*** SOURCE RECORDS

(** C34: no sequence of calls corrupts the table.  In every state reachable from
    boot the blocks partition the heap: all regions, held or free, lie inside it,
    no two overlap, their lengths sum up to the heap and no two free ones touch. *)
Theorem mem_reachable_sound base size a :
  0 < base -> 0 <= size -> base + size < 4294967296 -> alloc_reachable base size a ->
  a = boot_allocator \/ alloc_wf base size a.
Proof.
  intros Hb Hs He. assert (Hinit : alloc_wf base size (Allocator (cp32_mem_allocator_init base size) true)).
  { split; [done|]. split; [by apply init_table_wf|by apply init_coalesced]. }
  induction 1 as [|a clicks owner _ [->|IH] Hc|a b owner r a' _ [->|IH] Hf].
  - by left.
  - rewrite alloc_init by done. destruct (_ || _); [by left|]. right.
    pose proof (alloc_preserves base size _ clicks owner Hb Hs He Hinit Hc) as H. exact H.
  - right. by apply alloc_preserves.
  - left. rewrite boot_free in Hf. by injection Hf.
  - right. eapply free_preserves; [..|exact Hf]; done.
Qed.

(** ** Witnesses: a heap of 100 clicks from click 16 *)
Definition demo_heap : allocator := Allocator (cp32_mem_allocator_init 16 100) true.
Definition demo_heap1 : allocator := snd (cp32_mem_alloc 16 100 demo_heap 4 2).

Lemma demo_heap_wf : alloc_wf 16 100 demo_heap.
Proof.
  split; [done|]. split; [apply init_table_wf|apply init_coalesced]; lia.
Qed.

Lemma demo_heap1_wf : alloc_wf 16 100 demo_heap1.
Proof. apply alloc_preserves; [lia..|exact demo_heap_wf|lia]. Qed.

Lemma mem_alloc_spec_witness :
  fst (cp32_mem_alloc 16 100 demo_heap1 7 3) = 20 /\
  held (snd (cp32_mem_alloc 16 100 demo_heap1 7 3)) 20 7 3.
Proof.
  assert (E : fst (cp32_mem_alloc 16 100 demo_heap1 7 3) = 20) by (vm_compute; reflexivity).
  pose proof (mem_alloc_spec 16 100 demo_heap1 7 3 ltac:(lia) ltac:(lia) ltac:(lia) demo_heap1_wf ltac:(lia)) as H.
  destruct (cp32_mem_alloc 16 100 demo_heap1 7 3) as [r a']. simpl in *. split; [exact E|].
  destruct H as [_ [[H _]|(_ & _ & _ & H)]]; [congruence|]. apply H. right. split_and!; congruence.
Defined.

Lemma mem_free_spec_witness :
  exists a', cp32_mem_free demo_heap1 16 2 = Some (OK, a') /\ forall s o, ~ held a' 16 s o.
Proof.
  destruct (mem_free_spec 16 100 demo_heap1 16 2 ltac:(lia) ltac:(lia) ltac:(lia) demo_heap1_wf)
    as (r & a' & Hf & _ & H).
  assert (E : option_map fst (cp32_mem_free demo_heap1 16 2) = Some OK) by (vm_compute; reflexivity).
  rewrite Hf in E. injection E as ->. exists a'. split; [exact Hf|].
  destruct H as [(_ & _ & H)|[[H _]|[H _]]]; [|discriminate H..].
  intros s o Hh. apply H in Hh as [_ Hne]. apply Hne. reflexivity.
Defined.

Lemma mem_owned_spec_witness :
  exists b0 s, held demo_heap1 b0 s 2 /\ b0 <= 17 /\ 17 + 3 <= b0 + s.
Proof.
  apply (mem_owned_spec 16 100 demo_heap1 17 3 2 ltac:(lia) ltac:(lia) ltac:(lia) demo_heap1_wf);
    [unfold is_u32; lia..|vm_compute; reflexivity].
Defined.

Lemma mem_reachable_sound_witness : alloc_wf 16 100 (snd (cp32_mem_alloc 16 100 boot_allocator 4 2)).
Proof.
  destruct (mem_reachable_sound 16 100 (snd (cp32_mem_alloc 16 100 boot_allocator 4 2))) as [H|H];
    [lia..| | |exact H].
  - apply reach_alloc; [apply reach_boot|lia].
  - exfalso. apply (f_equal al_ready) in H. vm_compute in H. discriminate.
Defined.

******

Within the data above, the span starting at the line containing "- right. eapply" and ending at the line containing "assert (E : fst" is to be retyped exactly, with no other lines.

[WRITTEN RESPONSE]
  - right. eapply free_preserves; [..|exact Hf]; done.
Qed.

(** ** Witnesses: a heap of 100 clicks from click 16 *)
Definition demo_heap : allocator := Allocator (cp32_mem_allocator_init 16 100) true.
Definition demo_heap1 : allocator := snd (cp32_mem_alloc 16 100 demo_heap 4 2).

Lemma demo_heap_wf : alloc_wf 16 100 demo_heap.
Proof.
  split; [done|]. split; [apply init_table_wf|apply init_coalesced]; lia.
Qed.

Lemma demo_heap1_wf : alloc_wf 16 100 demo_heap1.
Proof. apply alloc_preserves; [lia..|exact demo_heap_wf|lia]. Qed.

Lemma mem_alloc_spec_witness :
  fst (cp32_mem_alloc 16 100 demo_heap1 7 3) = 20 /\
  held (snd (cp32_mem_alloc 16 100 demo_heap1 7 3)) 20 7 3.
Proof.
  assert (E : fst (cp32_mem_alloc 16 100 demo_heap1 7 3) = 20) by (vm_compute; reflexivity).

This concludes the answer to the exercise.